• **Exercise brief**
The string "isNan" appears in some lines of the entries that follow; copy each such line.

*** Opening of Exercise materials ***

(** ** Rounding *)

(** The neighbours of an exact value in the format bound what may lie on either side. *)
Lemma round_bracket m e k r Y : - grain ≤ e → 0 ≤ k → e + k = fexp prec emax (Zpos (digits2_pos m) + e) → r = Zpos m / 2 ^ k ∨ r = Zpos m / 2 ^ k + 1 ∧ Zpos m mod 2 ^ k ≠ 0 → onGrid Y →
  (Zpos m * units e ≤ Y → r * units (e + k) ≤ Y) ∧ (Y ≤ Zpos m * units e → Y ≤ r * units (e + k)).
Proof using Hprec Hemax.
  intros He Hk Hf Hr (my & ey & Hmy & Hey & ->). pose proof (units_pos e He) as Hu. assert (0 < 2 ^ k) as HP by (apply Z.pow_pos_nonneg; lia). rewrite (units_add e k) by lia.
  pose proof (Z.div_mod (Zpos m) (2 ^ k) ltac:(lia)) as Hdm. pose proof (Z.mod_pos_bound (Zpos m) (2 ^ k) HP) as Hb. set (q := Zpos m / 2 ^ k) in *. set (t := Zpos m mod 2 ^ k) in *. clearbody q t.
  destruct (Z.le_gt_cases (e + k) ey) as [Hge|Hlt].
  - rewrite (units_split (e + k) ey), (units_add e k) by lia. set (j := my * 2 ^ (ey - (e + k))). replace (my * (units e * 2 ^ k * 2 ^ (ey - (e + k)))) with (j * (units e * 2 ^ k)) by (unfold j; ring).
    replace (Zpos m * units e) with ((q * 2 ^ k + t) * units e) by (rewrite Hdm; ring). replace (j * (units e * 2 ^ k)) with (j * 2 ^ k * units e) by ring. replace (r * (units e * 2 ^ k)) with (r * 2 ^ k * units e) by ring.
    split; intros H; apply Z.mul_le_mono_pos_r in H; [| done| |done]; apply Z.mul_le_mono_nonneg_r; try lia; apply Z.mul_le_mono_nonneg_r; try lia; destruct Hr as [->|[-> Ht]]; nia.
  - pose proof low_grain. unfold fexp in Hf. assert (Zpos (digits2_pos m) = prec + k) as Hd by lia. destruct (digits_bound m) as [Hl _]. rewrite Hd in Hl. replace (prec + k - 1) with (prec - 1 + k) in Hl by lia. rewrite Z.pow_add_r in Hl by lia.
    assert (my * units ey < 2 ^ (prec - 1) * (units e * 2 ^ k)) as HY.
    { rewrite <- (units_add e k) by lia. replace (e + k) with (ey + 1 + (e + k - 1 - ey)) by lia. rewrite !units_add by lia. pose proof (units_pos ey ltac:(lia)). assert (0 < 2 ^ (e + k - 1 - ey)) by (apply Z.pow_pos_nonneg; lia).
      assert (2 ^ prec = 2 ^ (prec - 1) * 2 ^ 1) as E2 by (rewrite <- Z.pow_add_r by lia; f_equal; lia). apply Z.lt_le_trans with (2 ^ prec * units ey); [apply Z.mul_lt_mono_pos_r; lia|].
      rewrite E2. replace (2 ^ (prec - 1) * (units ey * 2 ^ 1 * 2 ^ (e + k - 1 - ey))) with (2 ^ (prec - 1) * 2 ^ 1 * units ey * 2 ^ (e + k - 1 - ey)) by ring. pose proof (Z.pow_pos_nonneg 2 (prec - 1) ltac:(lia) ltac:(lia)). nia. }
    assert (2 ^ (prec - 1) ≤ q) as Hq by nia. split; intros HM; [exfalso|].
    + assert (2 ^ (prec - 1) * 2 ^ k * units e ≤ Zpos m * units e) by (apply Z.mul_le_mono_pos_r; lia). lia.
    + assert (2 ^ (prec - 1) * (units e * 2 ^ k) ≤ r * (units e * 2 ^ k)) by (apply Z.mul_le_mono_pos_r; [nia|lia]). lia.
Qed.
(** A mantissa that was rounded up to the next power of two is shifted once more. *)
Lemma renormalise p e1 : Zpos p ≤ 2 ^ prec → low ≤ e1 → e1 = low ∨ 2 ^ (prec - 1) ≤ Zpos p → let k := Z.max 0 (fexp prec emax (Zpos (digits2_pos p) + e1) - e1) in
  ∃ p', Zpos p / 2 ^ k = Zpos p' ∧ Zpos p' * units (e1 + k) = Zpos p * units e1 ∧ Zpos p' < 2 ^ prec ∧ (e1 + k = low ∨ 2 ^ (prec - 1) ≤ Zpos p').
Proof using Hprec Hemax.
  cbv zeta. intros Hp He Hn. pose proof low_grain. unfold fexp. assert (2 ^ prec = 2 ^ (prec - 1) * 2) as E2 by (replace prec with (prec - 1 + 1) at 1 by lia; rewrite Z.pow_add_r by lia; done).
  destruct (Z.lt_ge_cases (Zpos p) (2 ^ prec)) as [Hlt|Hge].
  - pose proof (digits_le p prec ltac:(lia) Hlt). rewrite Z.max_l by lia. rewrite Z.div_1_r, Z.add_0_r. by exists p.
  - assert (Zpos p = 2 ^ prec) as Ep by lia. assert (Zpos (digits2_pos p) = prec + 1) as Hd.
    { apply Z.le_antisymm; [apply digits_le; [lia|]|apply digits_ge; [lia|]]; rewrite Ep; [apply Z.pow_lt_mono_r; lia|]. by rewrite Z.add_simpl_r. }
    rewrite Hd. replace (Z.max 0 _) with 1 by lia. change (2 ^ 1) with 2. rewrite Ep, E2, Z.div_mul by lia. assert (0 < 2 ^ (prec - 1)) by (apply Z.pow_pos_nonneg; lia).
    exists (Z.to_pos (2 ^ (prec - 1))). rewrite Z2Pos.id by done. rewrite units_add by lia. split_and!; [done|lia|lia|by right].
Qed.
(** The result for the exact magnitude [M]: on no other side of a value of the format. *)
Record landed (s : bool) (M : Z) (f : spec_float) : Prop := {
  ld_valid : valid f;
  ld_number : isNan f = false;
  ld_sign : negative f = s;
  ld_below Y : onGrid Y → M ≤ Y → size f ≤ Y;
  ld_above Y : onGrid Y → Y ≤ M → Y ≤ size f
}.
Lemma round_aux_spec s m e : - grain ≤ e ≤ fexp prec emax (Zpos (digits2_pos m) + e) → landed s (Zpos m * units e) (binary_round_aux prec emax s (Zpos m) e loc_Exact).
Proof using Hprec Hemax.
  intros He. pose proof low_grain as Hlow. unfold binary_round_aux, shr_fexp. cbn [shr_record_of_loc Zdigits2].
  destruct (shr_shifted (Zpos m) e (fexp prec emax (Zpos (digits2_pos m) + e) - e) ltac:(lia)) as (mrs & -> & Hsh). rewrite Z.max_r in * by lia.
  pose proof (round_neighbour _ _ _ Hsh) as Hr. cbv zeta in Hr. set (r := round_nearest_even _ _) in *. clearbody r. set (k := fexp prec emax (Zpos (digits2_pos m) + e) - e) in *.
  pose proof (λ Y, round_bracket m e k r Y ltac:(lia) ltac:(lia) ltac:(lia) Hr) as Hbr. assert (0 < 2 ^ k) as HP by (apply Z.pow_pos_nonneg; lia).
  assert (e + k = fexp prec emax (Zpos (digits2_pos m) + e)) as Ek by lia. assert (0 ≤ k) as Hk by lia. clearbody k. unfold fexp in Ek. destruct (digits_bound m) as [Hl Hu].
  assert (0 ≤ r ≤ 2 ^ prec ∧ (e + k = low ∨ 2 ^ (prec - 1) ≤ r)) as [Hr0 Hrn].
  { pose proof (Z.div_pos (Zpos m) (2 ^ k) ltac:(lia) HP). assert (Zpos m / 2 ^ k < 2 ^ prec).
    { apply Z.div_lt_upper_bound; [done|]. rewrite <- Z.pow_add_r by lia. eapply Z.lt_le_trans; [exact Hu|]. apply Z.pow_le_mono_r; lia. }
    split; [lia|]. destruct (decide (e + k = low)) as [|Hne]; [by left|]. right. assert (2 ^ (prec - 1) ≤ Zpos m / 2 ^ k); [|lia].
    apply Z.div_le_lower_bound; [done|]. rewrite <- Z.pow_add_r by lia. replace (k + (prec - 1)) with (Zpos (digits2_pos m) - 1) by lia. done. }
  destruct r as [|p|p]; [| |lia].
  - cbn [Zdigits2]. destruct (shr_shifted 0 (e + k) (fexp prec emax (0 + (e + k)) - (e + k)) ltac:(lia)) as (mrs' & -> & [-> _]). rewrite Z.div_0_l by (apply Z.pow_nonzero; lia).
    split; [done|done|done| |]; intros Y HY HM; destruct (Hbr Y HY) as [H1 H2]; cbn [size]; [specialize (H1 HM)|specialize (H2 HM)]; lia.
  - cbn [Zdigits2]. destruct (shr_shifted (Zpos p) (e + k) (fexp prec emax (Zpos (digits2_pos p) + (e + k)) - (e + k)) ltac:(lia)) as (mrs' & -> & [-> _]).
    destruct (renormalise p (e + k) ltac:(lia) ltac:(lia) Hrn) as (p' & -> & Eval & Hp' & Hn'). set (k' := Z.max 0 _) in *. assert (0 ≤ k') as Hk' by lia. clearbody k'.
    destruct (Z.leb_spec (e + k + k') (emax - prec)) as [Hfit|Hover].
    + split; [apply bounded_spec; split_and!; [done|lia|lia|done]|done|done| |]; intros Y HY HM; cbn [size]; rewrite Eval; by apply Hbr.
    + destruct Hn' as [?|Hn']; [lia|]. assert (units emax ≤ Zpos p * units (e + k)) as Hbig.
      { rewrite <- Eval. replace (e + k + k') with (emax - prec + 1 + (e + k + k' - (emax - prec + 1))) by lia. rewrite units_add by lia.
        assert (units emax = 2 ^ (prec - 1) * units (emax - prec + 1)) as -> by (rewrite Z.mul_comm, <- units_add by lia; f_equal; lia). pose proof (units_pos (emax - prec + 1) ltac:(lia)).
        pose proof (Z.pow_pos_nonneg 2 (e + k + k' - (emax - prec + 1)) ltac:(lia) ltac:(lia)). apply Z.le_trans with (Zpos p' * units (emax - prec + 1)); [apply Z.mul_le_mono_pos_r; lia|]. nia. }
      split; [done|done|done| |]; intros Y HY HM; pose proof (grid_bound Y HY) as HB.
      * destruct (Hbr Y HY) as [H1 _]. specialize (H1 HM). lia.
      * cbn [size]. pose proof (units_pos emax ltac:(lia)). pose proof (units_split emax 1024 ltac:(lia)). pose proof (Z.pow_pos_nonneg 2 (1024 - emax) ltac:(lia) ltac:(lia)). nia.
Qed.
Lemma round_spec s m e : - grain ≤ e → landed s (Zpos m * units e) (binary_round prec emax s m e).
Proof using Hprec Hemax.
  intros He. pose proof low_grain. unfold binary_round. set (e' := fexp prec emax (Zpos (digits2_pos m) + e)). assert (low ≤ e') as He' by (unfold e', fexp; lia).
  destruct (shl_align_value m e e' He ltac:(lia)) as (p & -> & Ep).
  assert (Zpos m * units e = Zpos p * units (Z.min e e')) as ->. { rewrite Ep. destruct (Z.min_spec e e') as [[? ->]|[? ->]]; [by rewrite Z.sub_diag, Z.mul_1_r|]. rewrite (units_split e' e) by lia. ring. }
  apply round_aux_spec. split; [lia|]. rewrite (digits_mul_pow m (e - Z.min e e') ltac:(lia) p Ep). replace (Zpos (digits2_pos m) + (e - Z.min e e') + Z.min e e') with (Zpos (digits2_pos m) + e) by lia. fold e'. lia.
Qed.
Lemma dmax_spec a b : is_float double a → is_float double b → isNan a = false → isNan b = false → is_float double (dmax a b) ∧ isNan (dmax a b) = false ∧ place (dmax a b) = Z.max (place a) (place b).
Proof.
  intros Ha Hb Na Nb. destruct double_format as [D1 D2]. unfold dmax. pose proof (ltb_place _ _ D1 D2 a b Ha Hb Na Nb) as Hlt. destruct (SFltb a b); split; try done; (split; [done|]).
  - assert (place a < place b) by by apply Hlt. lia.
  - assert (¬ place a < place b) by (intros H%Hlt; done). lia.
Qed.
Lemma extremeTolerance_double config : float_ok config → isFinite (sc_floatValue config) = true → is_float double (extremeTolerance config) ∧ isNan (extremeTolerance config) = false.
Proof.
  intros [Hv Ht _ _ _] Hf. destruct double_format as [D1 D2]. unfold extremeTolerance. destruct (SFltb dzero (sc_floatTolerance config)) eqn:E; [split; [done|]; by destruct (sc_floatTolerance config)|].
  destruct (place_SFabs _ Hv) as (_ & Hva & _). assert (isFinite (SFabs (sc_floatValue config)) = true) as Hfa by (by destruct (sc_floatValue config)).
  assert (is_float double (ratio 1 1000000) ∧ isFinite (ratio 1 1000000) = true) as [Hr Hrf] by (by vm_compute). set (q := ratio 1 1000000) in *. clearbody q.
  set (s := SFabs (sc_floatValue config)) in *. clearbody s.
  destruct (mul_rounds _ _ D1 D2 s q Hva Hr Hfa Hrf) as (X & _ & H). fold (dmul s q) in H. pose proof (rd_valid _ _ _ _ H). pose proof (rd_number _ _ _ _ H).
  assert (isNan q = false) as Hqn by (by destruct q). by destruct (dmax_spec q (dmul s q)) as (? & ? & _).
Qed.
(** The window is as wide as the tolerance and two more. *)
Lemma windowWidth_spec config : float_ok config → isFinite (sc_floatValue config) = true → ∃ k, 2 ≤ k ≤ 2 ^ 53 ∧ is_float double (windowWidth config) ∧ isFinite (windowWidth config) = true ∧ k * units 0 ≤ place (windowWidth config) ∧
  (sc_roundingType config = 3 → place (extremeTolerance config) < k * units 0).
Proof.
  intros Hok Hf. destruct double_format as [D1 D2]. pose proof grain_2200. pose proof (units_pos 0 ltac:(lia)) as H0. destruct (doubleOfInt_place 2 ltac:(done)) as (Hv2 & Hf2 & H2).
  assert (∃ tol k, windowWidth config = dadd (dmax (doubleOfInt 2) tol) (doubleOfInt 2) ∧ is_float double tol ∧ isNan tol = false ∧ 2 ≤ k ≤ 2 ^ 52 ∧ k * units 0 ≤ Z.max (2 * units 0) (place tol) + 2 * units 0 ∧ place tol < 2 ^ 52 * units 0 ∧
    (sc_roundingType config = 3 → place (extremeTolerance config) < k * units 0)) as (tol & k & -> & Htol & Hnan & Hk & Hw & Hsmall & Hext).
  { unfold windowWidth. cbv zeta. destruct (Z.eqb_spec (sc_roundingType config) 3) as [E|E].
    - fold (extremeTolerance config). destruct (extremeTolerance_double config Hok Hf) as [Ht Hn]. pose proof (fo_extreme _ Hok E) as Hlt. destruct (doubleOfInt_place (2 ^ 52) ltac:(done)) as (Hvb & Hfb & Hb).
      rewrite (ltb_place _ _ D1 D2), Hb in Hlt by (done || by destruct (doubleOfInt (2 ^ 52))). set (T := place (extremeTolerance config)) in *.
      exists (extremeTolerance config), (Z.max 2 (T / units 0 + 1)). pose proof (Z.div_mod T (units 0) ltac:(lia)) as Hdm. pose proof (Z.mod_pos_bound T (units 0) H0) as Hm.
      assert (T / units 0 < 2 ^ 52) by (apply Z.div_lt_upper_bound; lia). split_and!; try done; try lia. intros _. nia.
    - exists dzero, 2. split_and!; try done; lia. }
  destruct (dmax_spec (doubleOfInt 2) tol Hv2 Htol ltac:(by destruct (doubleOfInt 2)) Hnan) as (Hvm & Hnm & Em). rewrite H2 in Em.
  assert (isFinite (dmax (doubleOfInt 2) tol) = true) as Hfm.
  { apply (place_finite _ _ D1 D2); [done|done|]. pose proof (infinity_beyond _ _ D1 D2 (2 ^ 52 * units 0) (integer_grid (2 ^ 52) ltac:(done))). lia. }
  pose proof (add_rounds _ _ D1 D2 _ _ Hvm Hv2 Hfm Hf2) as Hr. fold (dadd (dmax (doubleOfInt 2) tol) (doubleOfInt 2)) in Hr. rewrite Em, H2 in Hr. exists k. split; [lia|]. split; [apply Hr|].
  split; [|split; [|done]].
  - apply (rounds_finite _ _ D1 D2 _ _ (2 ^ 53 * units 0) Hr); [by apply integer_grid|]. lia.
  - apply (rd_above _ _ _ _ Hr); [apply integer_grid; lia|done].
Qed.
(** A half of a fraction is less than a unit. *)
Lemma half_fraction p : is_float double p → isFinite p = true → SFleb p (doubleOfInt 1) = true → is_float double (dmul (ratio 1 2) p) ∧ place (dmul (ratio 1 2) p) < units 0.
Proof.
  intros Hp Fp Hle. destruct double_format as [D1 D2]. pose proof grain_2200. pose proof (units_pos 0 ltac:(lia)) as H0. destruct (doubleOfInt_place 1 ltac:(done)) as (Hv1 & Hf1 & H1).
  rewrite (leb_place _ _ D1 D2), H1 in Hle by (done || (by destruct p)). assert (is_float double (ratio 1 2) ∧ isFinite (ratio 1 2) = true ∧ 2 * place (ratio 1 2) = units 0) as (Hh & Fh & E) by (by vm_compute).
  destruct (mul_rounds _ _ D1 D2 (ratio 1 2) p Hh Hp Fh Fp) as (X & EX & Hr). split; [apply Hr|]. pose proof (rd_below _ _ _ _ Hr (place (ratio 1 2)) (place_grid _ _ D1 D2 _ Hh Fh)) as Hb. fold (dmul (ratio 1 2) p) in Hb.
  assert (X ≤ place (ratio 1 2)) as HX by nia. specialize (Hb HX). lia.
Qed.
(** What the exact verification accepts is near the search value. *)
Lemma verified_near ft config c k : ft_ok ft → float_ok config → is_float ft c → isFinite (sc_floatValue config) = true → sc_roundingType config ≠ 0 →
  compareFloatingExact ft config c (sc_floatValue config) = true → 2 ≤ k ≤ 2 ^ 53 → (sc_roundingType config = 3 → place (extremeTolerance config) < k * units 0) →
  isFinite c = true ∧ Z.abs (place c - place (sc_floatValue config)) ≤ k * units 0.
Proof.
  intros Hft Hok Hc Hf Hr0 Hcmp Hk Hext. destruct double_format as [D1 D2]. pose proof grain_2200. pose proof (units_pos 0 ltac:(lia)) as H0. pose proof Hok as [Hv _ Hr Hpow _]. unfold compareFloatingExact in Hcmp. set (s := sc_floatValue config) in *.
  destruct (isNan c) eqn:Hnc; [done|]. assert (isNan s = false) as Hns by (by destruct s). rewrite Hns, Hf in Hcmp. cbn [orb negb] in Hcmp. rewrite orb_false_r in Hcmp. assert (isFinite c = true) as Fc.
  { destruct (isFinite c) eqn:Fc; [done|]. cbn [negb] in Hcmp. clear - Hcmp Fc Hf Hnc. destruct c as [|[]| |]; try done; destruct s as [|[]| |[]]; done. }
  split; [done|]. rewrite Fc in Hcmp. cbn [negb] in Hcmp. cbv zeta in Hcmp. destruct (toDouble_place ft c Hft Hc Fc) as (Hvd & Fd & Ed). rewrite <- Ed. set (d := toDouble c) in *. clearbody d.
  assert (∀ bound, is_float double bound → place bound < k * units 0 → SFleb (SFabs (dsub d s)) bound = true → Z.abs (place d - place s) ≤ k * units 0) as Hdist
    by (intros bound Hb Hlt; apply (distance_bound d s bound); try done; apply integer_grid; lia).
  assert (∀ n n', Z.abs (place d - n * units 0) ≤ units 0 → Z.abs (place s - n' * units 0) ≤ units 0 → n = n' → Z.abs (place d - place s) ≤ k * units 0) as Hwhole by (intros n n' H1 H2 ->; nia).
  destruct (whole_near true d Hvd Fd) as (n & Wv & Wn & Wp & Wd & Wl), (whole_near true s Hv Hf) as (n' & Wv' & Wn' & Wp' & Wd' & Wl').
  destruct (Z.eqb_spec (sc_roundingType config) 1) as [_|]; [|destruct (Z.eqb_spec (sc_roundingType config) 2) as [_|]; [|destruct (Z.eqb_spec (sc_roundingType config) 3) as [E3|]; [|lia]]].
  - destruct (Z.leb_spec 0 (sc_floatDecimals config)) as [Hdec|_].
    + destruct (Hpow Hdec) as (P1 & P2 & P3). destruct (half_fraction _ P1 P2 P3) as [Hh Hhp]. apply (Hdist _ Hh); [nia|done].
    + apply (Hwhole n n' Wd Wd'). destruct (_ || _).
      * unfold round in Hcmp. rewrite (eqb_place _ _ D1 D2), Wp, Wp' in Hcmp by done. nia.
      * apply Z.eqb_eq in Hcmp. by rewrite <- (Wl eq_refl), <- (Wl' eq_refl).
  - destruct (whole_near false d Hvd Fd) as (t & Tv & Tn & Tp & Td & _), (whole_near false s Hv Hf) as (t' & Tv' & Tn' & Tp' & Td' & _). apply (Hwhole t t' Td Td').
    unfold trunc in Hcmp. rewrite (eqb_place _ _ D1 D2), Tp, Tp' in Hcmp by done. nia.
  - unfold s in Hcmp. fold (extremeTolerance config) in Hcmp. fold s in Hcmp. destruct (extremeTolerance_double config Hok Hf) as [Ht _]. apply (Hdist _ Ht); auto.
Qed.
(** The window holds every value the verification accepts. *)
Lemma window_covers ft config c : ft_ok ft → float_ok config → is_float ft c → isFinite (sc_floatValue config) = true → sc_roundingType config ≠ 0 →
  compareFloatingExact ft config c (sc_floatValue config) = true → SFleb (windowLow ft config) c = true ∧ SFleb c (windowHigh ft config) = true.
Proof.
  intros Hft Hok Hc Hf Hr0 Hcmp. destruct double_format as [D1 D2]. destruct (ft_format ft Hft) as [F1 F2]. destruct (windowWidth_spec config Hok Hf) as (k & Hk & Hw & Fw & Hwide & Hext).
  destruct (verified_near ft config c k Hft Hok Hc Hf Hr0 Hcmp Hk Hext) as [Fc Hnear]. assert (isNan c = false) as Hn by (by destruct c).
  pose proof (place_grid _ _ F1 F2 c Hc Fc) as Hg. pose proof (grid_double ft _ Hft Hg) as Hgd. pose proof (fo_value _ Hok) as Hv.
  destruct (sub_rounds _ _ D1 D2 _ _ Hv Hw Hf Fw) as [L1 L2 L3 _]. specialize (L3 _ Hgd ltac:(lia)). destruct (add_rounds _ _ D1 D2 _ _ Hv Hw Hf Fw) as [U1 U2 _ U3]. specialize (U3 _ Hgd ltac:(lia)).
  destruct (narrow_bounds ft _ _ Hft L1 L2 Hg) as (NL1 & NL2 & NL3 & _), (narrow_bounds ft _ _ Hft U1 U2 Hg) as (NU1 & NU2 & _ & NU3). specialize (NL3 L3). specialize (NU3 U3).
  destruct (pred_below ft _ Hft NL1 NL2) as (PL1 & PL2 & PL3), (succ_above ft _ Hft NU1 NU2) as (PU1 & PU2 & PU3). unfold windowLow, windowHigh, nextDown, nextUp, dsub, dadd. split; apply (leb_place _ _ F1 F2); try done; lia.
Qed.
(** A search value in the range of the type keeps a value there. *)
Lemma narrow_finite ft f : ft_ok ft → is_float double f → isFinite f = true → SFleb (SFabs f) (floatMax ft) = true → isFinite (narrow ft f) = true.
Proof.
  intros Hft Hv Hf Hle. destruct double_format as [D1 D2]. destruct (ft_format ft Hft) as [F1 F2]. set (top := SFmax_float (ft_prec ft) (ft_emax ft)). assert (is_float ft top ∧ isFinite top = true) as [Ht Ftop] by (destruct Hft as [-> | ->]; by vm_compute).
  destruct (toDouble_place ft top Hft Ht Ftop) as (Hd & Fd & Ed). destruct (place_SFabs f Hv) as (Ea & Hva & Hna). unfold floatMax in Hle. fold top in Hle.
  rewrite (leb_place _ _ D1 D2), Ea, Ed in Hle by (done || (rewrite Hna; by destruct f) || (by destruct (toDouble top))). apply (rounds_finite _ _ F1 F2 (place f) _ (place top)); [by apply narrow_rounds|by apply place_grid|done].
Qed.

*** Close of Exercise materials ***

• **Problem solution**
  ld_number : isNan f = false;
Lemma dmax_spec a b : is_float double a → is_float double b → isNan a = false → isNan b = false → is_float double (dmax a b) ∧ isNan (dmax a b) = false ∧ place (dmax a b) = Z.max (place a) (place b).
Lemma extremeTolerance_double config : float_ok config → isFinite (sc_floatValue config) = true → is_float double (extremeTolerance config) ∧ isNan (extremeTolerance config) = false.
  assert (isNan q = false) as Hqn by (by destruct q). by destruct (dmax_spec q (dmul s q)) as (? & ? & _).
  assert (∃ tol k, windowWidth config = dadd (dmax (doubleOfInt 2) tol) (doubleOfInt 2) ∧ is_float double tol ∧ isNan tol = false ∧ 2 ≤ k ≤ 2 ^ 52 ∧ k * units 0 ≤ Z.max (2 * units 0) (place tol) + 2 * units 0 ∧ place tol < 2 ^ 52 * units 0 ∧
  destruct (isNan c) eqn:Hnc; [done|]. assert (isNan s = false) as Hns by (by destruct s). rewrite Hns, Hf in Hcmp. cbn [orb negb] in Hcmp. rewrite orb_false_r in Hcmp. assert (isFinite c = true) as Fc.
  destruct (verified_near ft config c k Hft Hok Hc Hf Hr0 Hcmp Hk Hext) as [Fc Hnear]. assert (isNan c = false) as Hn by (by destruct c).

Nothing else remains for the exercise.